(Prompt)
The answer is to be an exact copy of the lines below running from the line with "intros Hsize Hlo Hhi." down to the line with "assert (H0 : (0 <= q)%Q).", both ends included, and nothing more.

(Stored items)
(** * streamlit-browser: the HTML sanitizers of [app.py]

    A shallow embedding of the two sanitizers of [app.py]
    ([sanitize_html_], the strict one, and [sanitize_html], the light one
    that the Streamlit pipeline calls) and of the pipeline's
    sanitize-and-render step, together with the properties the
    specification states about them.

    The parse tree is the one BeautifulSoup builds: tags with a name, an
    insertion-ordered attribute dictionary and a list of children, plus
    text, comment and other preformatted leaves.  Text is the string of
    the bytes of its UTF-8 encoding.  Python holds references to the nodes that
    [find_all] returned while it mutates the tree; here a reference is
    the path of the node from the document root, and a loop
    [for tag in soup.find_all(...): body] is a left fold of in-place
    updates over the list of paths that [find_all] computed before the
    loop started. *)

From Stdlib Require Import String Ascii List Bool Arith Lia.
Import ListNotations.
Set Warnings "-register-all".
Open Scope string_scope.
Open Scope list_scope.

(* ================================================================= *)
(** * Python strings *)

(** [s.startswith(p)] *)
Definition startswith (s p : string) : bool := String.prefix p s.

(** [c.lower()] on one character.  Only the ASCII letters are mapped:
    the literals the source compares lowered strings with ("on",
    "refresh", "submit", "image", "button") contain no letter that a
    non-ASCII character lowers to. *)
Definition lower_ascii (c : ascii) : ascii :=
  let n := nat_of_ascii c in
  if Nat.leb 65 n && Nat.leb n 90 then ascii_of_nat (n + 32) else c.

(** [s.lower()] *)
Fixpoint lower (s : string) : string :=
  match s with
  | EmptyString => EmptyString
  | String c s' => String (lower_ascii c) (lower s')
  end.

(** [x in (a, b, c)] for strings *)
Definition str_in (x : string) (l : list string) : bool :=
  existsb (String.eqb x) l.

(** Truthiness of a Python string: [bool(s)] *)
Definition truthy (s : string) : bool :=
  match s with EmptyString => false | _ => true end.

(* ================================================================= *)
(** * Attribute dictionaries

    [Tag.attrs] is a Python [dict]: keys are unique and keep their
    insertion order.  The value of a multi-valued attribute ([class],
    [rel], ...), a list in bs4, is the string the serializer prints for
    it; no loop of the sanitizers reads or writes such an attribute. *)

Definition dict := list (string * string).

(** [d.get(k)] *)
Fixpoint dict_get (d : dict) (k : string) : option string :=
  match d with
  | [] => None
  | (k', v) :: d' => if String.eqb k' k then Some v else dict_get d' k
  end.

(** [k in d] *)
Definition dict_has (d : dict) (k : string) : bool :=
  match dict_get d k with Some _ => true | None => false end.

(** [d[k] = v]: an existing key keeps its position, a new key goes last. *)
Fixpoint dict_set (d : dict) (k v : string) : dict :=
  match d with
  | [] => [(k, v)]
  | (k', v') :: d' =>
      if String.eqb k' k then (k', v) :: d' else (k', v') :: dict_set d' k v
  end.

(** [del d[k]] / [d.pop(k, None)] *)
Definition dict_del (d : dict) (k : string) : dict :=
  filter (fun kv => negb (String.eqb (fst kv) k)) d.

(** [list(d)] / [list(d.keys())] *)
Definition dict_keys (d : dict) : list string := map fst d.

(* ================================================================= *)
(** * The parse tree *)

(** The strings other than comments that the tree builder keeps as
    they are ([PreformattedString]): [<![CDATA[...]]>], [<?...>],
    a declaration and [<!DOCTYPE ...>]. *)
Inductive special : Type :=
| CData | ProcessingInstruction | Declaration | Doctype.

(** A node of the tree.  [Decomposed] is the slot a node leaves behind
    when [decompose()] or [extract()] takes it out of the tree: it has
    no name, no attributes, no children, is invisible to every search
    and serializes to nothing.  Keeping the slot keeps the paths of the
    node's siblings stable, as the Python references to them are.  bs4
    itself keeps no slot: its tree is this one with the slots left out
    ([erase]), so that the children of a tag there are its children
    here that are not slots. *)
Inductive PageElement : Type :=
| Tag (name : string) (attrs : dict) (contents : list PageElement)
| NavigableString (text : string)
| Comment (text : string)
| Decomposed
| Preformatted (class : special) (text : string).

(** The document: the children of the [BeautifulSoup] root object. *)
Definition Soup := list PageElement.

(** A reference to a node: child indices from the root down. *)
Definition path := list nat.

(** [l[i] = f(l[i])] *)
Fixpoint alter_nth {A : Type} (f : A -> A) (i : nat) (l : list A) : list A :=
  match l, i with
  | [], _ => []
  | x :: l', O => f x :: l'
  | x :: l', S i' => x :: alter_nth f i' l'
  end.

(** Mutation of the node that [p] refers to, seen from the node [e]
    ([p = []] is [e] itself).  A path that leads into a slot that is no
    longer a tag reaches nothing: mutating a node that sits below a
    decomposed ancestor has no effect on the tree. *)
Fixpoint update (f : PageElement -> PageElement) (p : path) (e : PageElement)
  : PageElement :=
  match p with
  | [] => f e
  | i :: p' =>
      match e with
      | Tag n a cs => Tag n a (alter_nth (update f p') i cs)
      | _ => e
      end
  end.

(** The same, seen from a list of siblings. *)
Definition update_in (f : PageElement -> PageElement) (p : path) (cs : Soup)
  : Soup :=
  match p with
  | [] => cs
  | i :: p' => alter_nth (update f p') i cs
  end.

(** The node a path refers to. *)
Fixpoint get_node (p : path) (e : PageElement) : option PageElement :=
  match p with
  | [] => Some e
  | i :: p' =>
      match e with
      | Tag _ _ cs =>
          match nth_error cs i with
          | Some c => get_node p' c
          | None => None
          end
      | _ => None
      end
  end.

Definition get_in (p : path) (cs : Soup) : option PageElement :=
  match p with
  | [] => None
  | i :: p' =>
      match nth_error cs i with
      | Some c => get_node p' c
      | None => None
      end
  end.

(* ----------------------------------------------------------------- *)
(** ** Searching: [find_all] *)

Definition shift (p : path) : path :=
  match p with
  | [] => []
  | i :: p' => S i :: p'
  end.

(** Paths below a list of siblings, in document order, given the paths
    [f c] found at and below each sibling [c]. *)
Definition in_children (f : PageElement -> list path) : Soup -> list path :=
  fix go (cs : Soup) : list path :=
    match cs with
    | [] => []
    | c :: cs' => map (cons 0) (f c) ++ map shift (go cs')
    end.

(** The tags at or below [e] that a tag filter [m] accepts. *)
Fixpoint tag_paths (m : string -> dict -> bool) (e : PageElement) : list path :=
  match e with
  | Tag n a cs => (if m n a then [[]] else []) ++ in_children (tag_paths m) cs
  | _ => []
  end.

(** [soup.find_all(...)] / [tag.find_all(...)] with a filter on tags:
    every matching descendant, in document order. *)
Definition find_all (m : string -> dict -> bool) (cs : Soup) : list path :=
  in_children (tag_paths m) cs.

(** [soup.find(...)]: the first match, or [None]. *)
Definition find (m : string -> dict -> bool) (cs : Soup) : option path :=
  hd_error (find_all m cs).

(** The text and comment nodes at or below [e] that [m] accepts:
    [find_all(string=m)]. *)
Fixpoint string_paths (m : PageElement -> bool) (e : PageElement) : list path :=
  match e with
  | Tag n a cs => in_children (string_paths m) cs
  | NavigableString _ | Comment _ | Preformatted _ _ => if m e then [[]] else []
  | Decomposed => []
  end.

Definition find_all_string (m : PageElement -> bool) (cs : Soup) : list path :=
  in_children (string_paths m) cs.
(** C2.  One sweep at clock reading [now] removes exactly the expired
    entries: the mapping afterwards is the mapping before restricted to the
    entries with [now - createdAt <= interval]; an entry whose age exceeds
    the interval is gone, an entry whose age does not exceed it is kept as it
    was. *)
Theorem reapTick_removes_exactly_expired interval now p :
  monoReading now -> stamped p ->
  cache (reapTick interval now p) = filter (fresh interval now) (cache p)
  /\ (forall k e, cache p !! k = Some e -> interval < age now e ->
        cache (reapTick interval now p) !! k = None)
  /\ (forall k e, cache p !! k = Some e -> age now e <= interval ->
        cache (reapTick interval now p) !! k = Some e).
Proof.
  intros Hnow Hp.
  assert (Hlk : forall k e, cache p !! k = Some e ->
            cache (reapTick interval now p) !! k =
              if age now e >? interval then None else Some e).
  { intros k e Hk. rewrite reapTick_lookup, Hk.
    rewrite expired_age; [reflexivity|assumption|]. exact (Hp k e Hk). }
  split; [|split].
  - apply map_eq. intros k.
    rewrite map_lookup_filter.
    destruct (cache p !! k) as [e|] eqn:Hk.
    + rewrite (Hlk k e Hk). cbn [mbind option_bind]. unfold fresh; cbn [snd].
      destruct (Z.gtb_spec (age now e) interval) as [Hgt|Hle].
      * rewrite option_guard_False by lia. reflexivity.
      * rewrite option_guard_True by lia. reflexivity.
    + rewrite reapTick_lookup, Hk. reflexivity.
  - intros k e Hk Hage. rewrite (Hlk k e Hk).
    destruct (Z.gtb_spec (age now e) interval); [reflexivity|lia].
  - intros k e Hk Hage. rewrite (Hlk k e Hk).
    destruct (Z.gtb_spec (age now e) interval); [lia|reflexivity].
Qed.
(** ** Loading the templates *)





(** ** The scanned region *)

Lemma clamped_fraction (f : Q) :
  (1 # 10 <= py_max (1 # 10) (py_min f 1))%Q ∧ (py_max (1 # 10) (py_min f 1) <= 1)%Q.
Proof.
  unfold py_max, py_min.
  destruct (Qltb 1 f) eqn:E1.
  - destruct (Qltb (1 # 10) 1) eqn:E2; [split; lra|].
    apply Qltb_ge in E2. split; lra.
  - apply Qltb_ge in E1.
    destruct (Qltb (1 # 10) f) eqn:E2.
    + apply Qltb_lt in E2. split; lra.
    + split; lra.
Qed.

Lemma clamped_fraction_full (f : Q) :
  (1 <= f)%Q → (py_max (1 # 10) (py_min f 1) == 1)%Q.
Proof.
  intros Hf. unfold py_max, py_min.
  destruct (Qltb 1 f) eqn:E1.
  - destruct (Qltb (1 # 10) 1) eqn:E2; [lra|]. apply Qltb_ge in E2. lra.
  - apply Qltb_ge in E1.
    destruct (Qltb (1 # 10) f) eqn:E2; [lra|]. apply Qltb_ge in E2. lra.
Qed.

(** One axis of the region: the margin and the extent fit in the size. *)
Lemma axis_fits (size : Z) (frac : Q) :
  0 ≤ size → (1 # 10 <= frac)%Q → (frac <= 1)%Q →
  0 ≤ py_int (inject_Z size * ((1 # 2) - frac / 2)) ∧
  0 ≤ py_int (inject_Z size * frac) ∧
  py_int (inject_Z size * ((1 # 2) - frac / 2)) + py_int (inject_Z size * frac) ≤ size.
Proof.
  intros Hsize Hlo Hhi.
  assert (Hs : (0 <= inject_Z size)%Q) by (by rewrite <- (Zle_Qle 0)).
  assert (Hhalf : (frac / 2 == frac * (1 # 2))%Q) by field.
  assert (Hmargin : (0 <= (1 # 2) - frac / 2)%Q) by (rewrite Hhalf; lra).
  set (a := (inject_Z size * ((1 # 2) - frac / 2))%Q).
  set (b := (inject_Z size * frac)%Q).
  assert (Ha : (0 <= a)%Q) by (apply Qmult_le_0_compat; [done|done]).
  assert (Hb : (0 <= b)%Q) by (apply Qmult_le_0_compat; [done|lra]).
  rewrite !py_int_floor by done.
  pose proof (Qfloor_le a) as Hfa. pose proof (Qfloor_le b) as Hfb.
  assert (Hsum : (a + b <= inject_Z size)%Q).
  { assert (Heq : (a + b == inject_Z size - a)%Q) by (unfold a, b; field).
    rewrite Heq. lra. }
  repeat split.
  - rewrite (Zle_Qle 0). change (inject_Z 0) with 0%Q.
    pose proof (Qfloor_resp_le 0 a Ha) as H0. by rewrite Zle_Qle in H0.
  - rewrite (Zle_Qle 0). change (inject_Z 0) with 0%Q.
    pose proof (Qfloor_resp_le 0 b Hb) as H0. by rewrite Zle_Qle in H0.
  - rewrite Zle_Qle, inject_Z_plus. lra.
Qed.

Lemma py_int_whole (size : Z) (q : Q) :
  0 ≤ size → (q == inject_Z size)%Q → py_int q = size.
Proof.
  intros Hsize Hq.
  assert (H0 : (0 <= q)%Q).
  { rewrite Hq. by rewrite <- (Zle_Qle 0). }
  rewrite py_int_floor by done. rewrite Hq. apply Qfloor_Z.
Qed.

(** X7 - The scanned region always lies inside the monitor, whatever
    [scan_fraction] is: the fraction is clamped to [0.1, 1], the margins are
    not negative and margin plus extent never exceeds the size of the
    monitor on either axis. A fraction of 1 or more scans the whole monitor. *)
Theorem X7_region_inside_monitor (m : Monitor) (scan_frac : Q) :
  0 ≤ m_width m → 0 ≤ m_height m →
  let r := scan_region m scan_frac in
  (m_left m ≤ left r ∧ 0 ≤ width r ∧ left r + width r ≤ m_left m + m_width m) ∧
  (m_top m ≤ top r ∧ 0 ≤ height r ∧ top r + height r ≤ m_top m + m_height m) ∧
  ((1 <= scan_frac)%Q → r = whole_monitor m).
Proof.
  intros Hw Hh r. subst r. unfold scan_region. cbv zeta.
  set (frac := py_max (1 # 10) (py_min scan_frac 1)).
  destruct (clamped_fraction scan_frac) as [Hlo Hhi]. fold frac in Hlo, Hhi.
  destruct (axis_fits (m_width m) frac Hw Hlo Hhi) as (Hw1 & Hw2 & Hw3).
  destruct (axis_fits (m_height m) frac Hh Hlo Hhi) as (Hh1 & Hh2 & Hh3).
  cbn [left top width height].
  split; [lia|]. split; [lia|].
  intros Hfull. apply clamped_fraction_full in Hfull. fold frac in Hfull.
  unfold whole_monitor.
  assert (Hmargin : ∀ size, 0 ≤ size →
            py_int (inject_Z size * ((1 # 2) - frac / 2)) = 0).
  { intros size Hsize. apply (py_int_whole 0); [done|].
    rewrite Hfull. change (inject_Z 0) with 0%Q. field. }
  assert (Hextent : ∀ size, 0 ≤ size → py_int (inject_Z size * frac) = size).
  { intros size Hsize. apply py_int_whole; [done|]. rewrite Hfull. ring. }
  rewrite !Hmargin, !Hextent by done. f_equal; lia.
Qed.
(** * Website Watchdog: the incident lifecycle, verified over a shallow embedding

    The development follows [watchdog.py] (classes [WatchdogDB] and
    [Watchdog]) and [alerter.py] (class [Alerter]).

    - The SQLite tables are finite maps from rowid to row.  A statement
      that raises leaves the tables as they were, except where the program
      goes on using the connection after a [commit] that raised: the row
      then stays in the open transaction ([record_check]).
    - Everything the program reads from its surroundings (the HTTP probe,
      the wall clock behind [CURRENT_TIMESTAMP], store faults, the alert
      transports, the process environment, the alert configuration) is an
      oracle of an [Env] record; oracles that can answer differently from
      one call to the next are indexed by a logical tick that every
      interaction advances.
    - Python exceptions are the [Raise] outcome of a small
      reader/state/exception monad; [try_except] is [try: ... except:].
    - A chronological [trace] records the interactions, so that statements
      about order ("committed before the send") and about what was attempted can
      be stated on it.
    - What the program prints is not modelled: a [print] changes neither the
      store nor what is sent. *)

From Stdlib Require Import ZArith Ascii String Floats.PrimFloat.
From stdpp Require Import base tactics option list strings pretty gmap fin_maps.

Local Open Scope string_scope.
Local Open Scope list_scope.
Local Open Scope Z_scope.

(** ** Data model *)

(** The status taxonomy of a check ([result['status']], [checks.status]). *)
Inductive Status := success | failure | timeout | error.

(** [incidents.status]. *)
Inductive IncidentStatus := open | resolved.

#[global] Instance Status_eq_dec : EqDecision Status.
Proof. solve_decision. Defined.
#[global] Instance IncidentStatus_eq_dec : EqDecision IncidentStatus.
Proof. solve_decision. Defined.

(** A row of [targets], as [check_target] reads it; [alert_channels] is the
    column after [json.loads]. *)
Record Target := {
  t_id : Z;
  t_name : string;
  t_url : string;
  t_method : string;
  t_expected_status : Z;
  t_timeout : Z;
  t_contains : option string;
  t_enabled : bool;
  t_alert_channels : list string
}.

(** A row of [checks]. *)
Record Check := {
  c_target_id : Z;
  c_status : Status;
  c_status_code : option Z;
  c_response_time : option float;
  c_error_message : option string;
  c_timestamp : Z
}.

(** A row of [incidents] (the rowid is the key of the table). *)
Record Incident := {
  i_target_id : Z;
  i_status : IncidentStatus;
  i_started_at : Z;
  i_resolved_at : option Z;
  i_failure_count : Z;
  i_last_check_id : Z;
  i_slack_alerted : bool;
  i_email_alerted : bool;
  i_sms_alerted : bool
}.

(** The dict returned by [check_target] and consumed by [handle_result] and
    the alerter.  A key the dict may lack, or hold [None] under, is an
    option. *)
Record CheckResult := {
  r_target_id : Z;
  r_name : string;
  r_status : Status;
  r_status_code : option Z;
  r_response_time : option float;
  r_error_message : option string;
  r_check_id : Z;
  r_alert_channels : option (list string)
}.

(** ** Exceptions *)

Inductive exn :=
| RequestsTimeout (msg : string)   (* requests.Timeout *)
| StoreError (msg : string)        (* sqlite3 error of the store itself *)
| NoSuchColumn (column : string)   (* sqlite3.OperationalError: no such column *)
| ValueError (msg : string)
| OtherError (msg : string).       (* any other Exception *)

(** [str(e)]. *)
Definition str_exn (e : exn) : string :=
  match e with
  | RequestsTimeout m | StoreError m | ValueError m | OtherError m => m
  | NoSuchColumn c => "no such column: " +:+ c
  end.

(** [isinstance(e, requests.Timeout)]. *)
Definition is_timeout (e : exn) : bool :=
  match e with RequestsTimeout _ => true | _ => false end.

(** ** The alert configuration ([self.alert_config]) *)

Record SlackConfig := {
  slack_enabled : option bool;
  slack_channel : option string
}.

Record EmailConfig := {
  email_enabled : option bool;
  email_escalate_after : option Z;
  email_recipients : option (list string)
}.

Record SmsConfig := {
  sms_enabled : option bool;
  sms_escalate_after : option Z;
  sms_recipients : option (list string);
  sms_method : option string
}.

Record AlertConfig := {
  cfg_slack : option SlackConfig;
  cfg_email : option EmailConfig;
  cfg_sms : option SmsConfig
}.

(** The empty dict [{}] that [alert_config.get(channel, {})] falls back to. *)
Definition no_slack_config : SlackConfig := Build_SlackConfig None None.
Definition no_email_config : EmailConfig := Build_EmailConfig None None None.
Definition no_sms_config : SmsConfig := Build_SmsConfig None None None None.

(** ** Notifications

    The texts built by the alerter are kept as the data they render; the
    rendering itself (Markdown, the emoji, the time of day appended by
    [_format_failure_message]) plays no part in the lifecycle. *)

Inductive Headline :=
| AlertDown (name : string)                       (* "ALERT: {name} is DOWN" *)
| EscalationSubject (name : string) (failure_count : Z)
| Recovered (name : string)                       (* "RECOVERED: {name}" *)
| GatewaySubject.                                 (* "Watchdog Alert" *)

Inductive Message :=
| FailureMessage (name : string) (st : Status) (code : option Z)
    (err : option string) (failure_count : Z)     (* _format_failure_message *)
| RecoveryMessage (name : string) (downtime : Z) (response_time : option float)
| BriefMessage (name : string) (failure_count : Z) (err : option string)
| Prefix (n : nat) (m : Message).                 (* message[:n] *)

Inductive Color := danger | good.

(** ** SQL statements issued by [WatchdogDB] *)

Inductive Statement :=
| Connect
| SelectActiveTargets
| InsertCheck (target_id : Z) (st : Status)
| SelectOpenIncident (target_id : Z)
| InsertIncident (target_id check_id : Z)
| UpdateIncident (incident_id check_id : Z) (increment_count : bool)
| ResolveIncident (incident_id : Z)
| SetColumn (column : string) (incident_id : Z).

(** ** Trace of interactions *)

Inductive Event :=
| EvProbe (method url : string) (timeout_s : Z)          (* requests.request *)
| EvSql (s : Statement) (committed : bool)               (* execute + commit *)
| EvSendSlack (title : Headline) (m : Message) (c : Color)   (* _send_slack called *)
| EvSendEmail (subject : Headline) (body : Message) (recipients : list string)
                                                         (* _send_email called *)
| EvSendSms (m : Message)                                (* _send_sms called *)
| EvSubprocess (to : string) (title : Headline) (m : Message)  (* clawdbot CLI run *)
| EvSmtp (host : string) (port : Z) (to : list string)
    (subject : Headline) (body : Message)                (* SMTP session opened *)
| EvTwilio (to : string) (m : Message).                  (* client.messages.create *)

(** ** Environment and state *)

Inductive ProbeOutcome :=
| Response (status_code : Z) (text : string) (elapsed_ms : float)
| ProbeRaised (e : exn).

Record Env := {
  alert_config : AlertConfig;
  getenv : string → option string;                    (* os.getenv *)
  requests_request : nat → string → string → Z → ProbeOutcome;
  current_timestamp : nat → Z;                        (* CURRENT_TIMESTAMP *)
  db_fault : nat → option string;                     (* the store raises *)
  raised_by_commit : nat → bool;      (* ... at commit(), after the statement *)
  sqlite_text : nat → string → Z → gmap Z Incident → exn + gmap Z Incident;
                                      (* UPDATE incidents SET <SQL text> *)
  subprocess_run : nat → option exn;                  (* clawdbot CLI raises *)
  smtp_session : nat → option exn;                    (* smtplib raises *)
  twilio_installed : bool;                            (* import twilio *)
  twilio_create : nat → option exn                    (* twilio raises *)
}.

(** The tables are what the store holds.  [checks] can also hold a row
    that the connection has written and not yet committed: only
    [check_target] goes on after a [commit] that raised (see
    [record_check]); the trace tells which statements were committed. *)
Record World := {
  targets : list Target;
  checks : gmap Z Check;
  incidents : gmap Z Incident;
  tick : nat;
  trace : list Event
}.

(** ** The monad *)

Inductive Res (A : Type) :=
| Ok (a : A)
| Raise (e : exn).
Arguments Ok {A} a.
Arguments Raise {A} e.

Definition M (A : Type) : Type := Env → World → Res A * World.

Definition ret {A} (a : A) : M A := λ _ w, (Ok a, w).

Definition bind {A B} (m : M A) (k : A → M B) : M B :=
  λ env w,
    match m env w with
    | (Ok a, w') => k a env w'
    | (Raise e, w') => (Raise e, w')
    end.

Definition raise {A} (e : exn) : M A := λ _ w, (Raise e, w).

(** [try: body except Exception as e: handler(e)]. *)
Definition try_except {A} (body : M A) (handler : exn → M A) : M A :=
  λ env w,
    match body env w with
    | (Ok a, w') => (Ok a, w')
    | (Raise e, w') => handler e env w'
    end.

#[global] Instance M_ret : MRet M := @ret.
#[global] Instance M_bind : MBind M := λ A B k m, bind m k.

Definition ask : M Env := λ env w, (Ok env, w).
Definition get : M World := λ _ w, (Ok w, w).

(** One more entry in the trace; the tick moves with it. *)
Definition log (ev : Event) (w : World) : World :=
  {| targets := targets w; checks := checks w; incidents := incidents w;
     tick := S (tick w); trace := trace w ++ [ev] |}.

Definition with_checks (c : gmap Z Check) (w : World) : World :=
  {| targets := targets w; checks := c; incidents := incidents w;
     tick := tick w; trace := trace w |}.

Definition with_incidents (i : gmap Z Incident) (w : World) : World :=
  {| targets := targets w; checks := checks w; incidents := i;
     tick := tick w; trace := trace w |}.

Definition emit (ev : Event) : M unit := λ _ w, (Ok tt, log ev w).
Definition set_checks (c : gmap Z Check) : M unit :=
  λ _ w, (Ok tt, with_checks c w).
Definition set_incidents (i : gmap Z Incident) : M unit :=
  λ _ w, (Ok tt, with_incidents i w).

(** [for x in xs: body(x)]. *)
Fixpoint for_each {A} (xs : list A) (body : A → M unit) : M unit :=
  match xs with
  | [] => mret tt
  | x :: rest => body x ;; for_each rest body
  end.

(** ** Python helpers *)

(** Truthiness of an optional string ([None] and [''] are falsy). *)
Definition truthy (o : option string) : bool :=
  match o with
  | Some s => negb (bool_decide (s = ""))
  | None => false
  end.

(** [sub in s] on strings. *)
Fixpoint is_substring (sub s : string) : bool :=
  String.prefix sub s ||
  match s with
  | EmptyString => false
  | String _ rest => is_substring sub rest
  end.

(** [int(s)] on a string.  The bytes are the UTF-8 text of the string, as
    [os.environ] decodes the environment.  Python first turns every
    character above ASCII into a space when it is a Unicode blank and into
    its ASCII digit when it is a Unicode decimal digit (the call fails on
    any other), then reads ASCII: surrounding white space (tab to carriage
    return, and the space), an optional sign, then decimal digits, single
    underscores allowed between digits, 4300 digits at most
    ([sys.int_max_str_digits]).  [None] stands for [ValueError]. *)
Definition is_continuation (b : Z) : bool := (128 <=? b) && (b <=? 191).

(** The code points of UTF-8 bytes; [None] when the bytes are not UTF-8
    (Python decodes such bytes to lone surrogates, which are neither
    blanks nor digits). *)
Fixpoint utf8 (l : list Z) : option (list Z) :=
  match l with
  | [] => Some []
  | b0 :: l1 =>
      if b0 <? 128 then (b0 ::.) <$> utf8 l1
      else
        match l1 with
        | [] => None
        | b1 :: l2 =>
            if negb (is_continuation b1) then None
            else if (194 <=? b0) && (b0 <=? 223)
            then (((b0 - 192) * 64 + (b1 - 128)) ::.) <$> utf8 l2
            else
              match l2 with
              | [] => None
              | b2 :: l3 =>
                  if negb (is_continuation b2) then None
                  else if (224 <=? b0) && (b0 <=? 239)
                  then
                    let cp :=
                      (b0 - 224) * 4096 + (b1 - 128) * 64 + (b2 - 128) in
                    if (2048 <=? cp) &&
                       negb ((55296 <=? cp) && (cp <=? 57343))
                    then (cp ::.) <$> utf8 l3 else None
                  else
                    match l3 with
                    | [] => None
                    | b3 :: l4 =>
                        if negb (is_continuation b3) then None
                        else if (240 <=? b0) && (b0 <=? 244)
                        then
                          let cp :=
                            (b0 - 240) * 262144 + (b1 - 128) * 4096 +
                            (b2 - 128) * 64 + (b3 - 128) in
                          if (65536 <=? cp) && (cp <=? 1114111)
                          then (cp ::.) <$> utf8 l4 else None
                        else None
                    end
              end
        end
  end.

(Result)
  intros Hsize Hlo Hhi.
  assert (Hs : (0 <= inject_Z size)%Q) by (by rewrite <- (Zle_Qle 0)).
  assert (Hhalf : (frac / 2 == frac * (1 # 2))%Q) by field.
  assert (Hmargin : (0 <= (1 # 2) - frac / 2)%Q) by (rewrite Hhalf; lra).
  set (a := (inject_Z size * ((1 # 2) - frac / 2))%Q).
  set (b := (inject_Z size * frac)%Q).
  assert (Ha : (0 <= a)%Q) by (apply Qmult_le_0_compat; [done|done]).
  assert (Hb : (0 <= b)%Q) by (apply Qmult_le_0_compat; [done|lra]).
  rewrite !py_int_floor by done.
  pose proof (Qfloor_le a) as Hfa. pose proof (Qfloor_le b) as Hfb.
  assert (Hsum : (a + b <= inject_Z size)%Q).
  { assert (Heq : (a + b == inject_Z size - a)%Q) by (unfold a, b; field).
    rewrite Heq. lra. }
  repeat split.
  - rewrite (Zle_Qle 0). change (inject_Z 0) with 0%Q.
    pose proof (Qfloor_resp_le 0 a Ha) as H0. by rewrite Zle_Qle in H0.
  - rewrite (Zle_Qle 0). change (inject_Z 0) with 0%Q.
    pose proof (Qfloor_resp_le 0 b Hb) as H0. by rewrite Zle_Qle in H0.
  - rewrite Zle_Qle, inject_Z_plus. lra.
Qed.

Lemma py_int_whole (size : Z) (q : Q) :
  0 ≤ size → (q == inject_Z size)%Q → py_int q = size.
Proof.
  intros Hsize Hq.
  assert (H0 : (0 <= q)%Q).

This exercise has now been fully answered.